I think you can use Generate Attributes and Set Data operators and eventually if needed Reorder Attributes operator.

 

Regards,

 

Lionel

Contributor II student_compute
Contributor II

Re: how sentiment analysis by python or R

Hello
Thank you so much
I used
But I do not know how to show the polarity of sentences based on scores
look
۱.JPG
Could this be the case?
Thanks

Re: how sentiment analysis by python or R

Hi @student_compute,

 

You can, indeed, create a new attribute "Pol" defined by (for example) : 

 

 - if -1 < polarity < -0,1, then Pol = "negative"

 - if -0,1 <= polarity <= 0,1, then Pol = "neutral"
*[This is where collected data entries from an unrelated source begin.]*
Lemma sync_body_ok owner started finished w o w' :
  0 < vc_findings_per_snapshot cfg < 2 ^ 51 -> vc_state_max_findings cfg < 2 ^ 51 -> 1 <= vc_snapshots_per_batch cfg ->
  sync_body cfg ingest host_map owner started finished w = (Ok o, w') -> mo_acquired o = true /\ synchronised owner started finished o w w'.
Proof.
  intros Hsize Hmax Hlim E. unfold sync_body in E. apply act_bind_ok in E as (row & w1 & Er & E). injection Er as <- <-.
  apply act_bind_ok in E as (watermark & w1 & Ew & E). apply act_lift_ok in Ew as [Ew ->].
  apply act_bind_ok in E as (last_baseline & w1 & El & E). apply act_lift_ok in El as [El ->].
  apply act_bind_ok in E as (due & w1 & Ed & E). apply act_lift_ok in Ed as [Ed ->]. cbv zeta in E.
  set (mode := if due then BASELINE else DELTA) in *.
  apply act_bind_ok in E as (raw & w1 & Eraw & E).
  assert (Hraw : (match mode with
     | BASELINE => baseline cfg (mw_web w) = (Ok raw, mw_web w1)
     | DELTA => exists watermark since, stored_instant (sy_watermark (st_sync (mw_state w))) = Ok (Some watermark) /\
                  delta_since cfg watermark = Ok since /\ delta cfg since (mw_web w) = (Ok raw, mw_web w1)
     end) /\ mw_state w1 = mw_state w /\ mw_analyzer w1 = mw_analyzer w).
  { unfold mode in *. destruct due; [by apply on_web_ok in Eraw|].
    apply act_bind_ok in Eraw as (since & w2 & Es & Eraw). apply act_lift_ok in Es as [Es ->]. apply on_web_ok in Eraw as (Eraw & Hs & Ha).
    split; [|done]. destruct watermark as [wm|]; [|done]. by exists wm, since. }
  destruct Hraw as (Hraw & Hs1 & Ha1). clear Eraw.
  apply act_bind_ok in E as (changes & w2 & Ec & E). apply act_lift_ok in Ec as [Ec ->].
  apply act_bind_ok in E as (affected & w2 & Ea & E). apply on_state_ok in Ea as (Ea & Hw2 & Ha2). rewrite Hs1 in Ea.
  assert (Htx : affected = touched changes /\ Z.of_nat (length (map_to_list (st_findings (mw_state w2)))) <= vc_state_max_findings cfg).
  { unfold mode in *. destruct due; split; try (by eapply replace_baseline_capacity); try (by eapply apply_delta_capacity);
      [by apply replace_baseline_ok in Ea as [? _]|by apply apply_delta_ok in Ea as [? _]]. }
  destruct Htx as [-> Hcap].
  apply act_bind_ok in E as (entries & w3 & Ee & E). apply act_lift_ok in Ee as [_ ->].
  apply act_bind_ok in E as (state & w3 & Est & E). injection Est as <- <-.
  apply act_bind_ok in E as (snapshots & w3 & Esn & E). apply act_lift_ok in Esn as [Esn ->].
  apply act_bind_ok in E as (bs & w3 & Eb & E). apply act_lift_ok in Eb as [Eb ->].
  apply act_bind_ok in E as ([] & w3 & Edl & E). apply deliver_ok in Edl as (Hdl & Hs3 & Hw3).
  apply act_bind_ok in E as ([] & w4 & Efin & E). apply on_state_ok in Efin as (Efin & Hw4 & Ha4). injection E as <- <-.
  apply bind_Ok_inv in Efin as (s & Es & E). injection E as ->. rewrite Hs3 in Es. apply record_mdvm_success_ok in Es as (Hd & Hf & Hwm & Hlo).
  split; [done|]. apply device_snapshots_reported in Esn; [|done|intros id; pose proof (device_findings_length id (mw_state w2)); lia].
  apply batches_spec in Eb as [Hcat Hfit]; [|done].
  exists mode, raw, changes, bs. rewrite Hcat. split; [done|]. rewrite Hw4, Hw3, Hw2. split; [done|]. split; [done|]. split.
  { exists (mw_state w2). split; [|done]. by destruct mode. }
  rewrite Ha4. split; [by rewrite <-Ha1, <-Ha2|]. split; [by eapply reported_ext|]. done.
Qed.

Lemma on_web_keeps {B} (m : act web B) : keeps row_of (on_web m : act (mdvm_world A) B).
Proof. intros w. unfold on_web. by destruct (m _). Qed.

Lemma on_state_keeps {B} (m : mdvm_state -> res (B * mdvm_state)) : (forall s b s', m s = Ok (b, s') -> st_sync s' = st_sync s) ->
  keeps row_of (on_state m : act (mdvm_world A) B).
Proof. intros Hm w. unfold on_state. destruct (m (mw_state w)) as [[b s]|e] eqn:E; [|done]. by apply Hm in E. Qed.

Lemma apply_keeps mode owner changes : keeps row_of
  (on_state (match mode with
             | BASELINE => replace_baseline (vc_state_max_findings cfg) (vc_state_max_bytes cfg) owner changes
             | DELTA => apply_delta (vc_state_max_findings cfg) (vc_state_max_bytes cfg) owner changes
             end) : act (mdvm_world A) _).
Proof.
  apply on_state_keeps. intros s ids s' E.
  destruct mode; [by apply replace_baseline_ok in E as (_ & ? & _)|by apply apply_delta_ok in E as (_ & ? & _)].
Qed.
 - if 0,1 < polarity < 1, then Pol = "positive"

 

Note : You can, of, course, choose and set other thresholds than -0,1 / 0,1.

 

Here the associated process : 

<?xml version="1.0" encoding="UTF-8"?><process version="9.0.000-BETA4">
  <context>
    <input/>
    <output/>
    <macros/>
  </context>
  <operator activated="true" class="process" compatibility="9.0.000-BETA4" expanded="true" name="Process">
    <process expanded="true">
      <operator activated="true" class="social_media:search_twitter" compatibility="9.0.000-BETA" expanded="true" height="68" name="Search Twitter" width="90" x="112" y="85">
        <parameter key="connection" value="dkk"/>
        <parameter key="query" value="iphone"/>
        <parameter key="limit" value="20"/>
        <parameter key="language" value="en"/>
      </operator>
      <operator activated="true" class="set_macros" compatibility="9.0.000-BETA4" expanded="true" height="82" name="Set Macros" width="90" x="246" y="85">
        <list key="macros">
          <parameter key="textAttribute" value="'Text'"/>
        </list>
      </operator>
      <operator activated="true" class="python_scripting:execute_python" compatibility="7.4.000" expanded="true" height="82" name="Execute Python" width="90" x="380" y="85">
        <parameter key="script" value="import pandas&#10;from textblob import TextBlob&#10;&#10;textAtt = %{textAttribute}&#10;&#10;# rm_main is a mandatory function, &#10;# the number of arguments has to be the number of input ports (can be none)&#10;def sent(text) : &#10;&#10;  testimonial = TextBlob(str(text))&#10;  sentiment = testimonial.sentiment.polarity &#10;  return sentiment&#10;&#10;&#10;def rm_main(data):&#10; &#10;  data['polarity'] =data[textAtt].apply(sent)&#10;  return data  "/>
      </operator>
      <operator activated="true" class="generate_attributes" compatibility="9.0.000-BETA4" expanded="true" height="82" name="Generate Attributes" width="90" x="514" y="85">
        <list key="function_descriptions">
          <parameter key="Pol" value="if(polarity&lt;-0.1,&quot;negative&quot;,if(polarity&gt;0.1,&quot;positive&quot;,&quot;neutral&quot;))"/>
        </list>
      </operator>
      <connect from_op="Search Twitter" from_port="output" to_op="Set Macros" to_port="through 1"/>
      <connect from_op="Set Macros" from_port="through 1" to_op="Execute Python" to_port="input 1"/>
      <connect from_op="Execute Python" from_port="output 1" to_op="Generate Attributes" to_port="example set input"/>
      <connect from_op="Generate Attributes" from_port="example set output" to_port="result 1"/>
      <portSpacing port="source_input 1" spacing="0"/>
      <portSpacing port="sink_result 1" spacing="0"/>
      <portSpacing port="sink_result 2" spacing="0"/>
    </process>
  </operator>
</process>

Regards,

 

Lionel

Contributor II student_compute
Contributor II

Re: how sentiment analysis by python or R

Thank you so much
How to download rapidminer version 9?
Thanks

Re: how sentiment analysis by python or R

Hi @student_compute,

 

The link to download RapidMiner 9.0 Beta : 

 

http://static.rapidminer.com/rnd/html/rapidminer-9.0-preview.html

 

Regards,

 

Lionel

Contributor II student_compute
Contributor II

Re: how sentiment analysis by python or R

Hello
Thank you so much
Is there a perpelexity parameter in the new version for LDA? Or more facilities?